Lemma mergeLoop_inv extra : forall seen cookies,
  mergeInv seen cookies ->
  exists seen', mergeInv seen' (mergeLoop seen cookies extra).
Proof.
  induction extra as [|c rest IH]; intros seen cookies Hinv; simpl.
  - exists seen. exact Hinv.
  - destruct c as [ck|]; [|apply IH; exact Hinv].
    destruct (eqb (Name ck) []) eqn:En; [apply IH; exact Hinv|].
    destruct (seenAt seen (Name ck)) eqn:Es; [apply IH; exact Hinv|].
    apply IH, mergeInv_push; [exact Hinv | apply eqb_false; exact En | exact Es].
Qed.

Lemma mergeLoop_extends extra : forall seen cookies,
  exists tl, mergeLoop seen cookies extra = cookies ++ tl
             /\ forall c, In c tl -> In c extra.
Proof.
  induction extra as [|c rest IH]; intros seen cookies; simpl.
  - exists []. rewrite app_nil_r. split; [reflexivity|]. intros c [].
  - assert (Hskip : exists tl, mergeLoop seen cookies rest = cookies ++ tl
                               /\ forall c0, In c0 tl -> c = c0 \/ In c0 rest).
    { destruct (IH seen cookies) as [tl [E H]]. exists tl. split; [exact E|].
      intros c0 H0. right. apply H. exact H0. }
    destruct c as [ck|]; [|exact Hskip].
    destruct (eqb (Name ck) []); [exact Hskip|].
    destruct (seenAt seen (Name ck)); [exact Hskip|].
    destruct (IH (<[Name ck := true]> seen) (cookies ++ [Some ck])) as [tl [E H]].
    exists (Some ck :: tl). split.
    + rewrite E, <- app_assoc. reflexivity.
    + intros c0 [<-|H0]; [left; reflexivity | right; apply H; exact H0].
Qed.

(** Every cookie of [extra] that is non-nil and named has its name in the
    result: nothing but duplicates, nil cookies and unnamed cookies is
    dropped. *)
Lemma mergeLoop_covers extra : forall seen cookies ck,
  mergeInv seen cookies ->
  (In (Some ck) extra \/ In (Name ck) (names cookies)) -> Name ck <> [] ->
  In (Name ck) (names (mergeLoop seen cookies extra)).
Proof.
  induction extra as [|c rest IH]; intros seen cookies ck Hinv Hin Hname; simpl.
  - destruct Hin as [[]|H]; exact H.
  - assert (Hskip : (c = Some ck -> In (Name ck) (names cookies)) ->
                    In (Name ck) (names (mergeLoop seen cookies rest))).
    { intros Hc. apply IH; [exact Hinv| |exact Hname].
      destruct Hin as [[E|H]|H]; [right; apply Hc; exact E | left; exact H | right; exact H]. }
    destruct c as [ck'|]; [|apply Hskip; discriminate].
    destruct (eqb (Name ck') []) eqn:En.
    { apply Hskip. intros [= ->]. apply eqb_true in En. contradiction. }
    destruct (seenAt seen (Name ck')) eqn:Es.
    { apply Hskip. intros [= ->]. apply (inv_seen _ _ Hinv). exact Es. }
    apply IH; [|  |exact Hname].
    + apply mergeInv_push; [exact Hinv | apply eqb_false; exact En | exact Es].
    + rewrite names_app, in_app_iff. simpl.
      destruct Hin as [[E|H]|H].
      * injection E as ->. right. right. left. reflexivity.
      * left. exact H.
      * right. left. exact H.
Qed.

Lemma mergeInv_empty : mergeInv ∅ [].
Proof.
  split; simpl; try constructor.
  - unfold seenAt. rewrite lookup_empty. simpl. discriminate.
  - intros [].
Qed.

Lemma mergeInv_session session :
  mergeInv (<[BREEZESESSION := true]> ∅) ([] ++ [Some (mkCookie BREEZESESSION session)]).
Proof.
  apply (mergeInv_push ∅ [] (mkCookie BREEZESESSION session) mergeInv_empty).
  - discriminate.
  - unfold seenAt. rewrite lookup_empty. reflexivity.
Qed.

======

● Your instructions:
Without any alteration, the preceding material should be retyped in full.

● Solution:
Lemma mergeLoop_inv extra : forall seen cookies,
  mergeInv seen cookies ->
  exists seen', mergeInv seen' (mergeLoop seen cookies extra).
Proof.
  induction extra as [|c rest IH]; intros seen cookies Hinv; simpl.
  - exists seen. exact Hinv.
  - destruct c as [ck|]; [|apply IH; exact Hinv].
    destruct (eqb (Name ck) []) eqn:En; [apply IH; exact Hinv|].
    destruct (seenAt seen (Name ck)) eqn:Es; [apply IH; exact Hinv|].
    apply IH, mergeInv_push; [exact Hinv | apply eqb_false; exact En | exact Es].
Qed.

Lemma mergeLoop_extends extra : forall seen cookies,
  exists tl, mergeLoop seen cookies extra = cookies ++ tl
             /\ forall c, In c tl -> In c extra.
Proof.
  induction extra as [|c rest IH]; intros seen cookies; simpl.
  - exists []. rewrite app_nil_r. split; [reflexivity|]. intros c [].
  - assert (Hskip : exists tl, mergeLoop seen cookies rest = cookies ++ tl
                               /\ forall c0, In c0 tl -> c = c0 \/ In c0 rest).
    { destruct (IH seen cookies) as [tl [E H]]. exists tl. split; [exact E|].
      intros c0 H0. right. apply H. exact H0. }
    destruct c as [ck|]; [|exact Hskip].
    destruct (eqb (Name ck) []); [exact Hskip|].
    destruct (seenAt seen (Name ck)); [exact Hskip|].
    destruct (IH (<[Name ck := true]> seen) (cookies ++ [Some ck])) as [tl [E H]].
    exists (Some ck :: tl). split.
    + rewrite E, <- app_assoc. reflexivity.
    + intros c0 [<-|H0]; [left; reflexivity | right; apply H; exact H0].
Qed.

(** Every cookie of [extra] that is non-nil and named has its name in the
    result: nothing but duplicates, nil cookies and unnamed cookies is
    dropped. *)
Lemma mergeLoop_covers extra : forall seen cookies ck,
  mergeInv seen cookies ->
  (In (Some ck) extra \/ In (Name ck) (names cookies)) -> Name ck <> [] ->
  In (Name ck) (names (mergeLoop seen cookies extra)).
Proof.
  induction extra as [|c rest IH]; intros seen cookies ck Hinv Hin Hname; simpl.
  - destruct Hin as [[]|H]; exact H.
  - assert (Hskip : (c = Some ck -> In (Name ck) (names cookies)) ->
                    In (Name ck) (names (mergeLoop seen cookies rest))).
    { intros Hc. apply IH; [exact Hinv| |exact Hname].
      destruct Hin as [[E|H]|H]; [right; apply Hc; exact E | left; exact H | right; exact H]. }
    destruct c as [ck'|]; [|apply Hskip; discriminate].
    destruct (eqb (Name ck') []) eqn:En.
    { apply Hskip. intros [= ->]. apply eqb_true in En. contradiction. }
    destruct (seenAt seen (Name ck')) eqn:Es.
    { apply Hskip. intros [= ->]. apply (inv_seen _ _ Hinv). exact Es. }
    apply IH; [|  |exact Hname].
    + apply mergeInv_push; [exact Hinv | apply eqb_false; exact En | exact Es].
    + rewrite names_app, in_app_iff. simpl.
      destruct Hin as [[E|H]|H].
      * injection E as ->. right. right. left. reflexivity.
      * left. exact H.
      * right. left. exact H.
Qed.

Lemma mergeInv_empty : mergeInv ∅ [].
Proof.
  split; simpl; try constructor.
  - unfold seenAt. rewrite lookup_empty. simpl. discriminate.
  - intros [].
Qed.

Lemma mergeInv_session session :
  mergeInv (<[BREEZESESSION := true]> ∅) ([] ++ [Some (mkCookie BREEZESESSION session)]).
Proof.
  apply (mergeInv_push ∅ [] (mkCookie BREEZESESSION session) mergeInv_empty).
  - discriminate.
  - unfold seenAt. rewrite lookup_empty. reflexivity.
Qed.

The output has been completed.